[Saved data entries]
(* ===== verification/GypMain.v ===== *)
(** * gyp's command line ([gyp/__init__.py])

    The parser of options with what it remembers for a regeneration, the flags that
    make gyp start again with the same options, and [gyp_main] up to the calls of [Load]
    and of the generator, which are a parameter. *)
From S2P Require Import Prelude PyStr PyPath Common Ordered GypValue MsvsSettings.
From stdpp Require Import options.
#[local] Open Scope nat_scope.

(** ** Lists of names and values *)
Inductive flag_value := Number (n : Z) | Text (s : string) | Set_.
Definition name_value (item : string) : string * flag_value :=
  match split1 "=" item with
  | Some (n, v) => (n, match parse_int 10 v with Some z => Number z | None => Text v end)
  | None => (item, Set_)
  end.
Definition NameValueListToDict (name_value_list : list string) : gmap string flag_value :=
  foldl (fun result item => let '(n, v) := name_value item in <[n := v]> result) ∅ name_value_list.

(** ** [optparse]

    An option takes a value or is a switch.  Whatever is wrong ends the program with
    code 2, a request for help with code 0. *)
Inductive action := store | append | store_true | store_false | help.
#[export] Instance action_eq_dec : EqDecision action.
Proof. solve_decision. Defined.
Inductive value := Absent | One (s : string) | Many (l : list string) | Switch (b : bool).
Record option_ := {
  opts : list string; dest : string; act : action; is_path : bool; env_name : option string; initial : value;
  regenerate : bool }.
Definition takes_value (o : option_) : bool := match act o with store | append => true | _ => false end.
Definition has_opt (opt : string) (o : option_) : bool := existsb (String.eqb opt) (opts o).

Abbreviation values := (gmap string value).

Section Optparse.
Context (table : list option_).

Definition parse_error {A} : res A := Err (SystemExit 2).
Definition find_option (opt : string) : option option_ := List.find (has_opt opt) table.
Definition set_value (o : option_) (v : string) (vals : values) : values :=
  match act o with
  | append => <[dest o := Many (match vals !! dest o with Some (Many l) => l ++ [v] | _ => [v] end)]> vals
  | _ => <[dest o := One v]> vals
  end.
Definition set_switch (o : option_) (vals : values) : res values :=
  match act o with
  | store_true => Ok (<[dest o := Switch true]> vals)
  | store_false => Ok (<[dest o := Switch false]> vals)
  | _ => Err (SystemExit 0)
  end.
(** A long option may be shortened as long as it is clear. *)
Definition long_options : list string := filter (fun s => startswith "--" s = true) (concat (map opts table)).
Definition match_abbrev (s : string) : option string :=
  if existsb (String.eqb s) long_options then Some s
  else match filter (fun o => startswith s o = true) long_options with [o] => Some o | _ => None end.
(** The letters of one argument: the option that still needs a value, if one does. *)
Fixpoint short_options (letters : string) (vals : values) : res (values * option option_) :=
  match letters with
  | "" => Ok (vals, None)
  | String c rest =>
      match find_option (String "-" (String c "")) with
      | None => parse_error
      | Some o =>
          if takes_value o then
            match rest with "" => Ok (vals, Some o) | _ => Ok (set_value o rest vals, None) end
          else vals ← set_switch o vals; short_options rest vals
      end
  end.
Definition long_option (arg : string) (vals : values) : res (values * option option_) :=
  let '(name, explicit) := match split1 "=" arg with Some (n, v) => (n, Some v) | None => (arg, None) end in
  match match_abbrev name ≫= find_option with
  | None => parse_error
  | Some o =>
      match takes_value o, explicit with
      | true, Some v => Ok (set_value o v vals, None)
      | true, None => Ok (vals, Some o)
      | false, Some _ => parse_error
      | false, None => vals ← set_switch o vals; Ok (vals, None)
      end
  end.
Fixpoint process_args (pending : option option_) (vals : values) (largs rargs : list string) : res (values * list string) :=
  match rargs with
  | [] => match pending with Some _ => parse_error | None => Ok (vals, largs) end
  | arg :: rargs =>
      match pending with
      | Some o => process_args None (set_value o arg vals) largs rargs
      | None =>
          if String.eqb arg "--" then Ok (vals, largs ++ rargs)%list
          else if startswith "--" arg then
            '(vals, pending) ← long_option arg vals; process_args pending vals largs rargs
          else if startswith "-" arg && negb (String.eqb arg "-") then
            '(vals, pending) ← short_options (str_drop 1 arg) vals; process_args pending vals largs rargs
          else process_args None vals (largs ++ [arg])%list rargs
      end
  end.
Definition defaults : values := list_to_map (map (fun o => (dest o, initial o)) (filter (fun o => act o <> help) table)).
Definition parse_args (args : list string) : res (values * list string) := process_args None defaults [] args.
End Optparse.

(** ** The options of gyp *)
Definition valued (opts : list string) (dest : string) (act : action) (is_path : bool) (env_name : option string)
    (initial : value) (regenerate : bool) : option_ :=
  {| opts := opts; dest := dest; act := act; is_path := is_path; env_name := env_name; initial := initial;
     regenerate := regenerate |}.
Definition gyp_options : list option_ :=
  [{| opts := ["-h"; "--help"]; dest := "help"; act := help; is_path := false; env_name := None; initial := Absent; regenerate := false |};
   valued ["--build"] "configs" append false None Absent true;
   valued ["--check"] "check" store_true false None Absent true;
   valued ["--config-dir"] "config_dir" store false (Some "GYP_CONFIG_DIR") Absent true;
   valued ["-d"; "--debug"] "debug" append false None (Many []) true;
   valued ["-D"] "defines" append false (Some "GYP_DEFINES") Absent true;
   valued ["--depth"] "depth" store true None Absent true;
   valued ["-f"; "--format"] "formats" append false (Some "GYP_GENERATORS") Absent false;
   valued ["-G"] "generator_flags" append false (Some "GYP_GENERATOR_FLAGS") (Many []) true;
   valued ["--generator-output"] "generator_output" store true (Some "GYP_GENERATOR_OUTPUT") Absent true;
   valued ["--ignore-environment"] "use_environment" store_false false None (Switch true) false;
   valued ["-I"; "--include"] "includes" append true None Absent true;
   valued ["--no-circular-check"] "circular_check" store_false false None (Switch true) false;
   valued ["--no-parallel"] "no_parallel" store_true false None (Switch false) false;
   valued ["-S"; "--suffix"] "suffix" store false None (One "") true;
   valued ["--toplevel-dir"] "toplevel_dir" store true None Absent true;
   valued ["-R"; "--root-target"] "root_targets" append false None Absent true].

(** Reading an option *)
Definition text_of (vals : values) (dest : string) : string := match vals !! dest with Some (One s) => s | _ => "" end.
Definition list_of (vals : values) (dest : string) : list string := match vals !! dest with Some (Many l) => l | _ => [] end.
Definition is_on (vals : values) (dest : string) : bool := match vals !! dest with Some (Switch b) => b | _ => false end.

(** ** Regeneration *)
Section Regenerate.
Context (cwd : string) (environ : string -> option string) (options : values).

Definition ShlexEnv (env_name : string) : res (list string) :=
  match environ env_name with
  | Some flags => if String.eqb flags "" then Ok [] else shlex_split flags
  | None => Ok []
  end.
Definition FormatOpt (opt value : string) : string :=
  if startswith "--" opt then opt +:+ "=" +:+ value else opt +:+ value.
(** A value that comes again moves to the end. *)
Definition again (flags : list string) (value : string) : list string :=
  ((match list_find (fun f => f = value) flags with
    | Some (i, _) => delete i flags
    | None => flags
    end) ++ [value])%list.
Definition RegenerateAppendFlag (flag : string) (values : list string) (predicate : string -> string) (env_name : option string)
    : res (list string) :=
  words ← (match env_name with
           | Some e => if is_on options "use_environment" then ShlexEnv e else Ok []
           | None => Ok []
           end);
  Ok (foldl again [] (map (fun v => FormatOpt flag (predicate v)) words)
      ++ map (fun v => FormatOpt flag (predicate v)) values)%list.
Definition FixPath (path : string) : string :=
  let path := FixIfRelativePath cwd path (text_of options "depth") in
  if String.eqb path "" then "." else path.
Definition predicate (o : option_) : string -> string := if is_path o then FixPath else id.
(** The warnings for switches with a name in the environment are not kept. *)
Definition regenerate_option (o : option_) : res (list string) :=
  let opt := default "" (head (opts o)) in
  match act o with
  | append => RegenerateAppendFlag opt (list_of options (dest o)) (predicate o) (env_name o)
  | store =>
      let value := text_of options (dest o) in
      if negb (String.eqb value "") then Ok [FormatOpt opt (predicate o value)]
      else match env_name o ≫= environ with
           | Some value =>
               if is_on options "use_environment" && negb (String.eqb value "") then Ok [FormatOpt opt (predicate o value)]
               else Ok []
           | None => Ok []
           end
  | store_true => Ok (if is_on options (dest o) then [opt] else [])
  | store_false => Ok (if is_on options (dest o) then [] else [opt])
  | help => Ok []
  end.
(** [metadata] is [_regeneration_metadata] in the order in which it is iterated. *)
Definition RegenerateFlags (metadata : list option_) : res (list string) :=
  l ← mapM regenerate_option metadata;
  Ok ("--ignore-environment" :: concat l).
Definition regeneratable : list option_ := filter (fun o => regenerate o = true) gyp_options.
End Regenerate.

§ **Work to complete**
Wherever "letters" occurs in the records above, copy the line it sits in.

§ **Result**
(** The letters of one argument: the option that still needs a value, if one does. *)
Fixpoint short_options (letters : string) (vals : values) : res (values * option option_) :=
  match letters with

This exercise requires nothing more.